What the FDA Label Says
The FDA approved Zilretta as a one-time, 32 mg injection into the knee for osteoarthritis pain. The prescribing information includes a clear limitation: the efficacy and safety of repeat administration “have not been evaluated” as part of the original approval process. This means the drug was technically approved for a single use, and the label has not been updated to reflect repeat dosing.
That said, an FDA label limitation is not the same as a ban. It signals that repeat use wasn’t part of the pivotal trials that led to approval. Doctors can still prescribe Zilretta again based on their clinical judgment and the evidence that has emerged since.
Evidence on a Second Injection
A phase 3b open-label study enrolled 208 patients to specifically test whether a second Zilretta injection was safe and effective. Of those patients, 86% received a second injection. The median time between injections was about 16.6 weeks, with individual patients receiving their second dose anywhere from roughly 11 to 27 weeks after the first. The study allowed patients to choose a second injection at week 12, 16, 20, or 24 based on when their pain returned.
Both injections were well tolerated. Adverse event rates were actually slightly lower after the second injection (35%) than after the first (41%). Most side effects were mild, unrelated to the drug itself, and resolved without intervention. Importantly, X-rays taken at 52 weeks showed no signs of cartilage destruction, bone death, stress fractures, or significant bone changes beneath the joint surface. These are the serious joint complications that doctors watch for with repeated steroid use.
Pain relief from the second injection was comparable to the first. About 85% of patients saw at least a 30% improvement in pain scores four weeks after their second dose, and roughly 68% achieved a 50% or greater improvement. Those numbers were only slightly lower than after the first injection, suggesting the drug doesn’t lose much effectiveness the second time around.

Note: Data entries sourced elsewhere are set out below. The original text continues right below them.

(** The copy of a table after the memory for it has been allocated. *)
Lemma clone_filled s m t src directory k flags DD (v : page_table_t) :
  frames_ok s m 0 -> small (page_tables s) -> 1024 * (Z.of_nat (size (page_tables s)) + 1) < 2 ^ 32 ->
  page_tables s !! src = Some v -> page_tables s !! t = None -> t <> 0 -> directory <> 0 -> 0 <= k < 1024 ->
  directories s !! directory = Some DD -> tables DD !! Z.to_nat k = Some t -> (1024 <= free_frames m)%nat ->
  exists s' m',
    for_index 1024 0 (fun i => clone_page t src directory flags i (u32 (u32 (k * 1024 * MMU_PAGE_SIZE) + i * MMU_PAGE_SIZE)))
      (s <| page_tables := <[t := fresh_table (t_noshare v)]> (page_tables s) |>) = Ret tt s' /\
    frames_ok s' m' 0 /\ directories s' = directories s /\
    (forall j, (j < 1024)%nat -> view s' t j = view s src j) /\ (forall t' j, t' <> t -> view s' t' j = view s t' j).
Proof.
  intros Hok Hsm Hroom Hsrc Ht Ht0 Hd0 Hk HDD Htab Hfree. assert (Hne : src <> t) by (intros ->; congruence).
  assert (Hlim : 0 < frame_limit m). { destruct (free_frames_some m) as [q [Hq _]]; lia. }
  set (s1 := s <| page_tables := _ |>).
  destruct (clone_loop_ok t src directory k flags Hne (conj Hd0 Ht0) Hk DD 1024 Htab 0 s1 m)
    as (s' & m' & Hrun & L1 & L2 & L3 & L4 & L5); try done.
  - by apply frames_ok_fresh.
  - by apply small_fresh.
  - simpl. rewrite lookup_insert_ne by done. by eexists.
  - simpl. rewrite lookup_insert_eq. by eexists.
  - intros j q _. simpl. rewrite entry_insert, decide_True by done. intros H%fresh_entry. by subst q.
  - exists s', m'. split_and!; try done.
    + intros j Hj. rewrite L4 by lia. unfold s1. rewrite view_fresh by done. by rewrite decide_False.
    + intros t' j Hn. rewrite L5 by naive_solver. unfold s1. rewrite view_fresh by done. by rewrite decide_False.
Qed.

How Long Each Injection Lasts
Zilretta uses tiny biodegradable microspheres (about 45 micrometers across) to release the steroid gradually over approximately 12 weeks. These microspheres are too large to escape the joint through the small gaps between cells, so the medication stays concentrated where it’s needed rather than flooding into your bloodstream.
In clinical trials, patients experienced at least a 50% reduction in pain from weeks 2 through 16. By comparison, a standard steroid injection hit that same threshold only at week 6. Around 20% of patients still reported zero pain at week 16. Most people can expect meaningful relief for about three to four months, though the exact duration varies.
This timeline is why the repeat-dosing study spaced injections 12 to 24 weeks apart. Once the microspheres have fully dissolved and pain returns, a second injection becomes a reasonable consideration.
What This Means for Yearly Limits
There is no published guideline setting a maximum number of Zilretta injections per year. The only formal clinical data covers two injections over 52 weeks. No studies have evaluated three or more injections in the same knee.
Based on the available evidence, the practical ceiling is roughly two to three injections per knee per year if each dose lasts 12 to 16 weeks. But most doctors will be cautious about exceeding two doses annually, since that is the extent of what has been studied. Repeated corticosteroid exposure in a joint, regardless of formulation, carries a theoretical risk of accelerating cartilage breakdown over time, and Zilretta has only been cleared of that concern through one year of data with two injections.
Insurance and Coverage Considerations
Because the FDA label says Zilretta is not intended for repeat administration, insurance coverage for a second injection can be inconsistent. Some payers, including certain Medicaid programs, follow the label language strictly and authorize only a single injection. Medicare coverage varies by local carrier, and prior authorization requirements are common.
If your doctor recommends a repeat injection, their office may need to submit clinical justification or appeal an initial denial. The phase 3b safety data supporting a second dose can strengthen that case, but approval is not guaranteed. It’s worth asking your provider’s billing team about your plan’s specific policy before scheduling.
Lower Blood Sugar Impact for Diabetic Patients
One reason some patients and doctors prefer Zilretta over a standard steroid injection is its reduced effect on blood sugar. In a phase 2 study of patients with both knee osteoarthritis and type 2 diabetes, Zilretta raised average blood glucose levels by about 15 mg/dL over the first three days, compared to 34 mg/dL for a standard steroid injection. Patients who received Zilretta spent about 63% of those three days in a healthy blood sugar range (70 to 180 mg/dL), versus only 50% for those who received the standard formulation.
This matters for repeat dosing because each injection carries a smaller metabolic cost. If you have diabetes and are considering a second Zilretta injection, the blood sugar disruption is likely to be modest, though you should still monitor your levels closely in the days following any corticosteroid injection.